- WHAT TO WORK ON
Only the lines that contain the string "right" belong in the answer; pull them from the records.

....

(* ===== verification/Json.v ===== *)
(** * JSON: the codec of [encoding/json]

    Byte-level [json.Marshal] and [json.Unmarshal] as the controller uses
    them: the value tree, the printer with Go's string escaping, the parser
    with Go's unescaping and UTF-8 repair, and the theorem that parsing inverts
    printing.  A number is kept as its literal; whether it fits a field is
    decided where it is decoded.  Documents nested deeper than Go's limit of
    10000 levels are not refused here. *)

From S2P Require Import Prelude GoStrings.
Local Open Scope string_scope.
Local Open Scope Z_scope.
Local Open Scope go_scope.

Inductive json :=
| JNull
| JBool (b : bool)
| JNum (lit : string)
| JStr (s : string)
| JArr (l : list json)
| JObj (l : list (string * json)).

(** Induction that reaches the elements of arrays and objects. *)
Section json_induction.
Variable P : json -> Prop.
Hypothesis Hnull : P JNull.
Hypothesis Hbool : forall b, P (JBool b).
Hypothesis Hnum : forall n, P (JNum n).
Hypothesis Hstr : forall s, P (JStr s).
Hypothesis Harr : forall l, Forall P l -> P (JArr l).
Hypothesis Hobj : forall l, Forall (fun kv => P kv.2) l -> P (JObj l).

Fixpoint json_ind_nested (j : json) : P j :=
  match j with
  | JNull => Hnull
  | JBool b => Hbool b
  | JNum n => Hnum n
  | JStr s => Hstr s
  | JArr l =>
      Harr l ((fix go (l : list json) : Forall P l :=
                 match l with
                 | [] => Forall_nil_2 P
                 | x :: l' => Forall_cons_2 P x l' (json_ind_nested x) (go l')
                 end) l)
  | JObj l =>
      Hobj l ((fix go (l : list (string * json)) : Forall (fun kv => P kv.2) l :=
                 match l with
                 | [] => Forall_nil_2 _
                 | (k, x) :: l' => Forall_cons_2 (fun kv => P kv.2) (k, x) l' (json_ind_nested x) (go l')
                 end) l)
  end.
End json_induction.

(** ** UTF-8 *)

Definition cont (c : ascii) : bool := between 128 (code c) 191.
Definition lead3 (x : Z) (b : ascii) : bool :=
  ((x =? 224) && between 160 (code b) 191) || (between 225 x 236 && cont b)
  || ((x =? 237) && between 128 (code b) 159) || (between 238 x 239 && cont b).
Definition lead4 (x : Z) (b : ascii) : bool :=
  ((x =? 240) && between 144 (code b) 191) || (between 241 x 243 && cont b)
  || ((x =? 244) && between 128 (code b) 143).

(** The length of the rune at the head, [0] when [utf8.DecodeRune] would answer
    [RuneError] for a byte that starts no valid sequence. *)
Definition utf8_len (s : string) : nat :=
  match s with
  | EmptyString => 0
  | String a r =>
      if code a <? 128 then 1
      else match r with
           | EmptyString => 0
           | String b r2 =>
               if between 194 (code a) 223 && cont b then 2
               else match r2 with
                    | EmptyString => 0
                    | String c r3 =>
                        if lead3 (code a) b && cont c then 3
                        else match r3 with
                             | EmptyString => 0
                             | String d _ => if lead4 (code a) b && cont c && cont d then 4 else 0
                             end
                    end
           end
  end.

Fixpoint stake (n : nat) (s : string) : string :=
  match n, s with
  | S n', String c r => String c (stake n' r)
  | _, _ => ""
  end.
Fixpoint sdrop (n : nat) (s : string) : string :=
  match n, s with
  | S n', String _ r => sdrop n' r
  | _, _ => s
  end.
(* ===== verification/JsonNormal.v ===== *)
(** * Every decoded document can be printed and read back

    Whatever bytes are decoded, the resulting document has valid strings and
    well-formed numbers, so the parser/printer round trip of [Json] applies to
    it: a payload copied from one stored value into another is read back
    unchanged. *)

From S2P Require Import Prelude GoStrings Json.
Local Open Scope string_scope.
Local Open Scope Z_scope.
Local Open Scope go_scope.

(** ** Runes *)

Inductive runes : string -> Prop :=
| RunesNil : runes ""
| RunesCons n s : utf8_len s = S n -> runes (sdrop (S n) s) -> runes s.

Lemma runes_fuel s : runes s -> forall f, (String.length s <= f)%nat -> utf8_fuel f s = true.
Proof.
  induction 1 as [|n s Hl Hr IH]; intros f Hf; [by destruct f|].
  destruct s as [|a r]; [done|]. destruct f as [|f]; [simpl in Hf; lia|].
  cbn [utf8_fuel]. rewrite Hl. apply IH. rewrite slength_sdrop. simpl in *. lia.
Qed.
Lemma runes_valid s : runes s -> valid_utf8 s = true.
Proof. intros Hr. by apply runes_fuel. Qed.

Definition one_rune (c : string) : Prop := exists n, utf8_len c = S n /\ String.length c = S n.

Lemma stake_all n s : (String.length s <= n)%nat -> stake n s = s.
Proof. revert s. induction n as [|n IH]; intros [|c s] Hl; simpl in *; [done|lia|done|]. rewrite IH; done || lia. Qed.

Lemma runes_app c w : one_rune c -> runes w -> runes (c +:+ w).
Proof.
  intros (n & Hl & Hc) Hw. destruct (utf8_len_cases _ _ Hl) as (_ & Hst & _).
  rewrite stake_all in Hst by lia. apply (RunesCons n); [apply Hst|]. by rewrite <-Hc, sdrop_app.
Qed.

Lemma one_rune_error : one_rune rune_error.
Proof. by exists 2%nat. Qed.

Lemma one_rune_stake s n : utf8_len s = S n -> one_rune (stake (S n) s).
Proof.
  intros Hl. destruct (utf8_len_cases _ _ Hl) as (Hs & Ht & _). exists n. split; [|done].
  specialize (Ht ""). by rewrite sapp_nil_r in Ht.
Qed.

Lemma one_rune_ascii c : code c < 128 -> one_rune (String c "").
Proof. intros Hc. exists 0%nat. simpl. by destruct (Z.ltb_spec (code c) 128); [|lia]. Qed.

Ltac rune_arith := unfold cont, lead3, lead4, between; rewrite ?andb_true_iff, ?orb_true_iff, ?andb_true_iff, ?Z.leb_le, ?Z.eqb_eq;
  Z.to_euclidean_division_equations; lia.

Lemma one_rune_encode u : 0 <= u < 1114112 -> between 55296 u 57343 = false -> one_rune (encode_rune u).
Proof.
  intros Hu Hs. unfold encode_rune.
  assert (Hsur : u < 55296 \/ 57343 < u)
    by (unfold between in Hs; apply andb_false_iff in Hs as [Hs|Hs]; bool_hyps; lia).
  destruct (Z.ltb_spec u 128); [apply one_rune_ascii; rewrite code_byte; lia|].
  destruct (Z.ltb_spec u 2048); [|destruct (Z.ltb_spec u 65536)].
  - exists 1%nat. split; [|done]. simpl. rewrite !code_byte by (Z.to_euclidean_division_equations; lia).
    destruct (Z.ltb_spec (192 + u / 64) 128); [Z.to_euclidean_division_equations; lia|].
    assert (between 194 (192 + u / 64) 223 && cont (byte (128 + u mod 64)) = true) as ->; [|done].
    unfold cont. rewrite code_byte by (Z.to_euclidean_division_equations; lia). rune_arith.
  - exists 2%nat. split; [|done]. simpl. rewrite !code_byte by (Z.to_euclidean_division_equations; lia).
    destruct (Z.ltb_spec (224 + u / 4096) 128); [Z.to_euclidean_division_equations; lia|].
    assert (between 194 (224 + u / 4096) 223 && cont (byte (128 + (u / 64) mod 64)) = false) as ->.
    { apply andb_false_iff. left. unfold between. apply andb_false_iff. right. apply Z.leb_gt.
      Z.to_euclidean_division_equations; lia. }
    assert (lead3 (224 + u / 4096) (byte (128 + (u / 64) mod 64)) && cont (byte (128 + u mod 64)) = true) as ->; [|done].
    unfold cont, lead3, cont. rewrite !code_byte by (Z.to_euclidean_division_equations; lia). rune_arith.
  - exists 3%nat. split; [|done]. simpl. rewrite !code_byte by (Z.to_euclidean_division_equations; lia).
    destruct (Z.ltb_spec (240 + u / 262144) 128); [Z.to_euclidean_division_equations; lia|].
    assert (between 194 (240 + u / 262144) 223 = false) as ->.
    { unfold between. apply andb_false_iff. right. apply Z.leb_gt. Z.to_euclidean_division_equations; lia. }
    assert (forall b, lead3 (240 + u / 262144) b = false) as ->.
    { intros b. unfold lead3, between. repeat (apply orb_false_iff; split); apply andb_false_iff; left;
        rewrite ?andb_false_iff, ?Z.leb_gt, ?Z.eqb_neq; Z.to_euclidean_division_equations; lia. }
    simpl.
    assert (lead4 (240 + u / 262144) (byte (128 + (u / 4096) mod 64)) && cont (byte (128 + (u / 64) mod 64))
            && cont (byte (128 + u mod 64)) = true) as ->; [|done].
    unfold cont, lead4, cont. rewrite !code_byte by (Z.to_euclidean_division_equations; lia). rune_arith.
Qed.

(** ** Strings *)

Lemma hex_val_range c v : hex_val c = Some v -> 0 <= v < 16.
Proof.
  unfold hex_val, between. destruct (_ && _) eqn:E1; [intros [= <-]; bool_hyps; lia|].
  destruct (_ && _) eqn:E2 in |- *; [intros [= <-]; bool_hyps; lia|].
  destruct (_ && _) eqn:E3 in |- *; [intros [= <-]; bool_hyps; lia|done].
Qed.

Lemma parse_hex4_range s u r : parse_hex4 s = Some (u, r) -> 0 <= u < 65536.
Proof.
  destruct s as [|a [|b [|c [|d s]]]]; try done. unfold parse_hex4.
  destruct (hex_val a) eqn:Ha, (hex_val b) eqn:Hb, (hex_val c) eqn:Hc, (hex_val d) eqn:Hd; try done.
  intros [= <- _]. apply hex_val_range in Ha, Hb, Hc, Hd. lia.
Qed.

Lemma join_rune u r chunk k : 0 <= u < 65536 -> join_surrogates u r = (chunk, k) -> one_rune chunk.
Proof.
  intros Hu. unfold join_surrogates. destruct (between 55296 u 57343) eqn:Es.
  - assert (Herr : forall (x y : string), (rune_error, x) = (chunk, y) -> one_rune chunk)
      by (intros x y [= <- _]; apply one_rune_error).
    destruct r as [|b [|c r]]; eauto. destruct (_ && _); eauto.
    destruct (parse_hex4 r) as [[lo r']|] eqn:Eh; eauto.
    destruct (_ && _) eqn:El; eauto. intros [= <- _]. apply parse_hex4_range in Eh.
    bool_split. unfold between in *. bool_hyps. apply one_rune_encode; [lia|].
    unfold between. apply andb_false_iff. right. apply Z.leb_gt. lia.
  - intros [= <- _]. apply one_rune_encode; [lia|done].
Qed.

Lemma simple_escape_ascii c d : simple_escape c = Some d -> code d < 128.
Proof.
  unfold simple_escape. cbv zeta. intros Hs. repeat case_match; apply (inj Some) in Hs || done; subst d; [bool_hyps; lia|vm_compute; reflexivity..].
Qed.

Lemma parse_str_runes f : forall s w k, parse_str f s = Some (w, k) -> runes w.
Proof.
  induction f as [|f IH]; intros s w k; [done|]. destruct s as [|a r]; [done|]. cbn [parse_str].
  destruct (code a =? 34); [intros [= <- _]; constructor|].
  destruct (code a <? 32); [done|].
  destruct (code a =? 92).
  - destruct r as [|e r2]; [done|]. destruct (simple_escape e) as [c|] eqn:Ee.
    + destruct (parse_str f r2) as [[t k']|] eqn:Ep; [|done]. intros [= <- _].
      apply (runes_app (String c "")); [by eapply one_rune_ascii, simple_escape_ascii|by eapply IH].
    + destruct (code e =? 117); [|done].
      destruct (parse_hex4 r2) as [[u r3]|] eqn:Eh; [|done].
      destruct (join_surrogates u r3) as [chunk r4] eqn:Ej.
      destruct (parse_str f r4) as [[t k']|] eqn:Ep; [|done]. intros [= <- _].
      apply runes_app; [eapply join_rune, Ej; by eapply parse_hex4_range|by eapply IH].
  - destruct (utf8_len (String a r)) as [|n] eqn:El.
    + destruct (parse_str f r) as [[t k']|] eqn:Ep; [|done]. intros [= <- _].
      apply (runes_app rune_error); [apply one_rune_error|by eapply IH].
    + destruct (parse_str f (sdrop (S n) (String a r))) as [[t k']|] eqn:Ep; [|done]. intros [= <- _].
      apply (runes_app (stake (S n) (String a r))); [by apply one_rune_stake|by eapply IH].
Qed.

Lemma parse_string_valid s w k : parse_string s = Some (w, k) -> valid_utf8 w = true.
Proof. intros Hp. eapply runes_valid, parse_str_runes, Hp. Qed.

(** ** Documents *)

Lemma scan_num_lit_ok s lit r : scan_num s = Some (lit, r) -> num_lit lit = true.
Proof.
  intros Hs. apply (scan_num_app _ _ _ "") in Hs; [|done]. rewrite sapp_nil_r in Hs.
  unfold num_lit. by rewrite Hs, !String.eqb_refl.
Qed.

Lemma parse_wf f :
  (forall s j k, parse_value f s = Some (j, k) -> wf_json j = true) /\
  (forall s l k, parse_elems f s = Some (l, k) -> forallb wf_json l = true) /\
  (forall s l k, parse_members f s = Some (l, k) ->
     forallb (fun kv => valid_utf8 kv.1 && wf_json kv.2) l = true).
Proof.
  induction f as [|f (IHv & IHe & IHm)]; [done|]. split_and!; intros s x k.
  - cbn [parse_value]. destruct (skip_ws s) as [|c r]; [done|].
    destruct (code c =? 34).
    { destruct (parse_string r) as [[w k']|] eqn:Ep; [|done]. intros [= <- _]. by eapply parse_string_valid. }
    destruct (code c =? 123).
    { destruct (skip_ws r) as [|d k']; [done|]. destruct (code d =? 125); [by intros [= <- _]|].
      destruct (parse_members f r) as [[l k'']|] eqn:Ep; [|done]. intros [= <- _].
      rewrite wf_obj. by eapply IHm. }
    destruct (code c =? 91).
    { destruct (skip_ws r) as [|d k']; [done|]. destruct (code d =? 93); [by intros [= <- _]|].
      destruct (parse_elems f r) as [[l k'']|] eqn:Ep; [|done]. intros [= <- _].
      rewrite wf_arr. by eapply IHe. }
    destruct (strip_prefix "null" _); [by intros [= <- _]|].
    destruct (strip_prefix "true" _); [by intros [= <- _]|].
    destruct (strip_prefix "false" _); [by intros [= <- _]|].
    destruct (scan_num _) as [[lit k']|] eqn:Es; [|done]. intros [= <- _]. by eapply scan_num_lit_ok.
  - cbn [parse_elems]. destruct (parse_value f s) as [[j r]|] eqn:Ev; [|done].
    destruct (skip_ws r) as [|c k']; [done|].
    destruct (code c =? 93); [intros [= <- _]; simpl; by rewrite (IHv _ _ _ Ev)|].
    destruct (code c =? 44); [|done].
    destruct (parse_elems f k') as [[l k'']|] eqn:El; [|done]. intros [= <- _].
    simpl. by rewrite (IHv _ _ _ Ev), (IHe _ _ _ El).
  - cbn [parse_members]. destruct (skip_ws s) as [|q r]; [done|]. destruct (code q =? 34); [|done].
    destruct (parse_string r) as [[key r1]|] eqn:Ep; [|done]. apply parse_string_valid in Ep.
    destruct (skip_ws r1) as [|c r2]; [done|]. destruct (code c =? 58); [|done].
    destruct (parse_value f r2) as [[j r3]|] eqn:Ev; [|done].
    destruct (skip_ws r3) as [|c' k']; [done|].
    destruct (code c' =? 125); [intros [= <- _]; simpl; by rewrite Ep, (IHv _ _ _ Ev)|].
    destruct (code c' =? 44); [|done].
    destruct (parse_members f k') as [[l k'']|] eqn:El; [|done]. intros [= <- _].
    simpl. by rewrite Ep, (IHv _ _ _ Ev), (IHm _ _ _ El).
Qed.

Lemma decode_wf s j : decode s = Some j -> wf_json j = true.
Proof.
  unfold decode. destruct (parse_value _ s) as [[j' r]|] eqn:Ep; [|done].
  destruct (String.eqb (skip_ws r) ""); [|done]. intros [= <-]. by eapply (proj1 (parse_wf _)).
Qed.

(** Parts of a well-formed document. *)
Lemma wf_member l k x : wf_json (JObj l) = true -> (k, x) ∈ l -> valid_utf8 k = true /\ wf_json x = true.
Proof.
  rewrite wf_obj, forallb_forall. intros Hl Hx. apply list_elem_of_In, Hl in Hx. simpl in Hx. by bool_split.
Qed.
Lemma wf_elem l x : wf_json (JArr l) = true -> x ∈ l -> wf_json x = true.
Proof. rewrite wf_arr, forallb_forall. intros Hl Hx. by apply list_elem_of_In, Hl in Hx. Qed.

(** Normalisation is idempotent: decoding what was printed gives the document
    back, so printing it again gives the same bytes. *)
Lemma decode_print s j : decode s = Some j -> decode (encode j) = Some j.
Proof. intros Hd. eapply decode_encode, decode_wf, Hd. Qed.

(** Printed numbers are JSON literals. *)
Lemma digits_num_lit s : all_digits s = true -> (exists c r, s = String c r /\ (c <> "0"%char \/ r = "")) -> num_lit s = true.
Proof.
  intros Hs (c & r & -> & Hc). unfold num_lit, scan_num.
  assert (Hd : is_digit c = true) by (simpl in Hs; by bool_hyps).
  assert (H45 : (code c =? 45) = false) by (unfold is_digit, between in Hd; bool_hyps; lia).
  rewrite H45. unfold scan_int_part. destruct (code c =? 48) eqn:E48.
  - assert (c = "0"%char) as -> by (apply code_inj; apply Z.eqb_eq in E48; exact E48).
    destruct Hc as [Hc| ->]; [done|]. reflexivity.
  - rewrite Hd, take_digits_all by done.
    pose proof (sdrop_app (String c r) "") as Hdrop. rewrite sapp_nil_r in Hdrop. rewrite Hdrop.
    change (String.eqb ("" +:+ (String c r +:+ ("" +:+ ""))) (String c r) && true = true).
    simpl ("" +:+ _). rewrite sapp_nil_r, String.eqb_refl. done.
Qed.
Lemma format_uint_lit n : 0 <= n -> num_lit (format_uint n) = true.
Proof.
  intros Hn. apply digits_num_lit; [by apply format_uint_all_digits|].
  destruct (format_uint n) as [|c r] eqn:E; [by apply format_uint_nonempty in E|]. exists c, r. split; [done|].
  destruct (decide (n = 0)) as [->|]; [right; vm_compute in E; by simplify_eq|].
  left. apply (format_uint_no_zero n c r); [lia|done].
Qed.
(** A sign in front keeps a literal that starts with a digit. *)
Lemma minus_num_lit s : num_lit s = true -> (exists c r, s = String c r /\ code c <> 45) -> num_lit (String "-" s) = true.
Proof.
  unfold num_lit, scan_num. intros Hs (c & r & -> & Hc). revert Hs.
  destruct (Z.eqb_spec (code c) 45); [done|]. change (code "-" =? 45) with true. cbv beta iota.
  destruct (scan_int_part (String c r)) as [ip|]; [|done]. destruct (scan_frac _) as [fr|]; [|done].
  destruct (scan_exp _) as [ex|]; [|done]. intros Hs. bool_split. apply String.eqb_eq in H. rewrite H0, andb_true_r.
  apply String.eqb_eq. cbn [String.append] in H |- *. by rewrite H.
Qed.
Lemma format_int_lit z : num_lit (format_int z) = true.
Proof.
  unfold format_int. destruct (Z.ltb_spec z 0); [|by apply format_uint_lit].
  apply minus_num_lit; [apply format_uint_lit; lia|].
  pose proof (format_uint_all_digits (- z) ltac:(lia)) as Hd.
  destruct (format_uint (- z)) as [|c r] eqn:E; [by apply format_uint_nonempty in E|]. exists c, r. split; [done|].
  simpl in Hd. unfold is_digit, between in Hd. bool_hyps. lia.
Qed.
(* ===== verification/ConfigDoc.v ===== *)
(** * Stored config documents

    The JSON envelopes under [configs/] and [user_counts/]: keys, the shared
    metadata object, the resource version inside a stored value, and the lemmas
    on decoders and printers the components that rewrite such values share. *)

From S2P Require Import Prelude GoStrings Json JsonNormal Decode GoTime Validation.
Local Open Scope string_scope.
Local Open Scope Z_scope.
Local Open Scope go_scope.

(** ** Keys *)

Definition hsiKey (nodeID userID : string) : string := "configs/" +:+ nodeID +:+ "/hsi/" +:+ userID.
Definition dnsKey (nodeID userID : string) : string := "configs/" +:+ nodeID +:+ "/dns/" +:+ userID.
Definition subscriberCountKey (nodeID : string) : string := "user_counts/" +:+ nodeID +:+ "/".

(** ** More decoders *)

(** A pointer: [null] makes it nil, a value is decoded into what it points to. *)
Definition d_ptr {A} (zero : A) (d : dec A) : dec (option A) := fun cur j =>
  match j with JNull => Some None | _ => Some <$> d (default zero cur) j end.
(** A [json.RawMessage], kept as the document it holds; [None] is the field
    never met. *)
Definition d_raw : dec (option json) := fun _ j => Some (Some j).

(** Decoders of anonymous structs with one field. *)
Definition one_field {A} (name : string) (d : dec A) : dec A := d_struct [fld name (fun a => a) (fun v _ => v) d].

(** What holds of the target and is kept by every field is kept by the struct. *)
Lemma d_members_inv {A} (P : A -> Prop) (fs : list (field A)) l cur cur' :
  (forall f c j c', f ∈ fs -> P c -> wf_json j = true -> f.2 c j = Some c' -> P c') ->
  wf_json (JObj l) = true -> P cur -> d_members fs l cur = Some cur' -> P cur'.
Proof.
  intros Hfs Hl. rewrite wf_obj in Hl. revert cur. induction l as [|[k j] l IH]; intros cur Hc; cbn [d_members];
    [by intros [= <-]|]. simpl in Hl. bool_split.
  destruct (find_field fs k) as [d|] eqn:Ef; [|by apply IH].
  destruct (d cur j) as [c1|] eqn:Ed; [|done]. apply IH; [done|].
  assert (exists f, f ∈ fs /\ f.2 = d) as (f & Hf & <-); [|by eapply Hfs].
  unfold find_field in Ef. destruct (List.find (fun f => String.eqb f.1 k) fs) as [f|] eqn:E1.
  - apply find_some in E1 as [Hin _]. exists f. split; [by apply list_elem_of_In|by injection Ef].
  - destruct (List.find (fun f => String.eqb (fold_name f.1) (fold_name k)) fs) as [f|] eqn:E2; [|done].
    apply find_some in E2 as [Hin _]. exists f. split; [by apply list_elem_of_In|by injection Ef].
Qed.
Lemma d_struct_inv {A} (P : A -> Prop) (fs : list (field A)) cur j cur' :
  (forall f c j c', f ∈ fs -> P c -> wf_json j = true -> f.2 c j = Some c' -> P c') ->
  wf_json j = true -> P cur -> d_struct fs cur j = Some cur' -> P cur'.
Proof.
  intros Hfs Hj Hc. destruct j; cbn [d_struct]; try done; [by intros [= <-]|]. by apply d_members_inv.
Qed.

(** The same, field by field. *)
Definition keeps {A} (P : A -> Prop) (f : field A) : Prop :=
  forall c j c', P c -> wf_json j = true -> f.2 c j = Some c' -> P c'.
Lemma d_struct_keeps {A} (P : A -> Prop) (fs : list (field A)) cur j cur' :
  Forall (keeps P) fs -> wf_json j = true -> P cur -> d_struct fs cur j = Some cur' -> P cur'.
Proof. rewrite Forall_forall. intros Hf. apply d_struct_inv. intros f c j' c' Hin. by apply (Hf f). Qed.
Lemma keeps_fld {A B} (P : A -> Prop) n (get : A -> B) set d :
  (forall c j b, P c -> wf_json j = true -> d (get c) j = Some b -> P (set b c)) -> keeps P (fld n get set d).
Proof. intros Hd c j c' Hc Hj. unfold fld. simpl. destruct (d (get c) j) as [b|] eqn:Eb; [|done]. intros [= <-]. by eapply Hd. Qed.

Lemma d_string_valid c j c' :
  valid_utf8 c = true -> wf_json j = true -> d_string c j = Some c' -> valid_utf8 c' = true.
Proof. destruct j; simpl; intros ? ? [=]; congruence. Qed.

Lemma d_map_wf j m k x : wf_json j = true -> d_map j = Some (Some m) -> m !! k = Some x -> wf_json x = true.
Proof.
  intros Hj. destruct j; cbn [d_map]; try done. intros [= <-]. rewrite d_map_lookup.
  destruct (List.find _ _) as [[k' y]|] eqn:Ef; [|done]. intros [= <-]. apply find_some in Ef as [Hin _].
  apply list_elem_of_In, elem_of_reverse, (wf_member _ _ _ Hj) in Hin as [_ Hx]. done.
Qed.

(** ** ASCII strings *)

Fixpoint ascii_only (s : string) : bool :=
  match s with String c r => (code c <? 128) && ascii_only r | EmptyString => true end.
Lemma ascii_valid s : ascii_only s = true -> valid_utf8 s = true.
Proof.
  intros Hs. apply runes_valid. induction s as [|c s IH]; [constructor|]. simpl in Hs. bool_hyps.
  apply (runes_app (String c "")); [by apply one_rune_ascii|auto].
Qed.
Lemma ascii_app s t : ascii_only (s +:+ t) = ascii_only s && ascii_only t.
Proof. induction s as [|c s IH]; simpl; [done|]. by rewrite IH, andb_assoc. Qed.
Lemma digits_ascii s : all_digits s = true -> ascii_only s = true.
Proof.
  induction s as [|c s IH]; simpl; [done|]. intros Hs. unfold is_digit, between in Hs. bool_hyps.
  apply andb_true_iff. split; [apply Z.ltb_lt; lia|auto].
Qed.
Lemma format_uint_valid n : 0 <= n -> valid_utf8 (format_uint n) = true.
Proof. intros Hn. by apply ascii_valid, digits_ascii, format_uint_all_digits. Qed.
Lemma pad2_ascii n : ascii_only (pad2 n) = true.
Proof.
  unfold pad2, digit_char. cbn [ascii_only]. rewrite !code_byte by (Z.to_euclidean_division_equations; lia).
  rewrite !andb_true_iff, !Z.ltb_lt. Z.to_euclidean_division_equations; lia.
Qed.
Lemma format_rfc3339_valid t : valid_utf8 (format_rfc3339 t) = true.
Proof.
  apply ascii_valid. unfold format_rfc3339. repeat case_match.
  repeat (rewrite ?ascii_app, ?pad2_ascii; unfold pad4; cbn [ascii_only andb]; simpl (_ <? _)).
  reflexivity.
Qed.
Lemma node_id_valid id : ValidateNodeID id = None -> valid_utf8 id = true.
Proof.
  unfold ValidateNodeID. destruct (String.eqb_spec id ""); [done|].
  destruct (nodeIDPattern id) eqn:E; [|done]. intros _. unfold nodeIDPattern in E. bool_split.
  apply ascii_valid. clear -H. induction id as [|c id IH]; simpl in *; [done|]. bool_split.
  rewrite IH by done. rewrite andb_true_r. unfold node_id_char, is_digit, between in H.
  rewrite !orb_true_iff, !andb_true_iff, !Z.leb_le, !Z.eqb_eq in H. apply Z.ltb_lt. lia.
Qed.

....

- EXERCISE SOLUTION
    { apply andb_false_iff. left. unfold between. apply andb_false_iff. right. apply Z.leb_gt.
    { unfold between. apply andb_false_iff. right. apply Z.leb_gt. Z.to_euclidean_division_equations; lia. }
    unfold between. apply andb_false_iff. right. apply Z.leb_gt. lia.
  destruct (decide (n = 0)) as [->|]; [right; vm_compute in E; by simplify_eq|].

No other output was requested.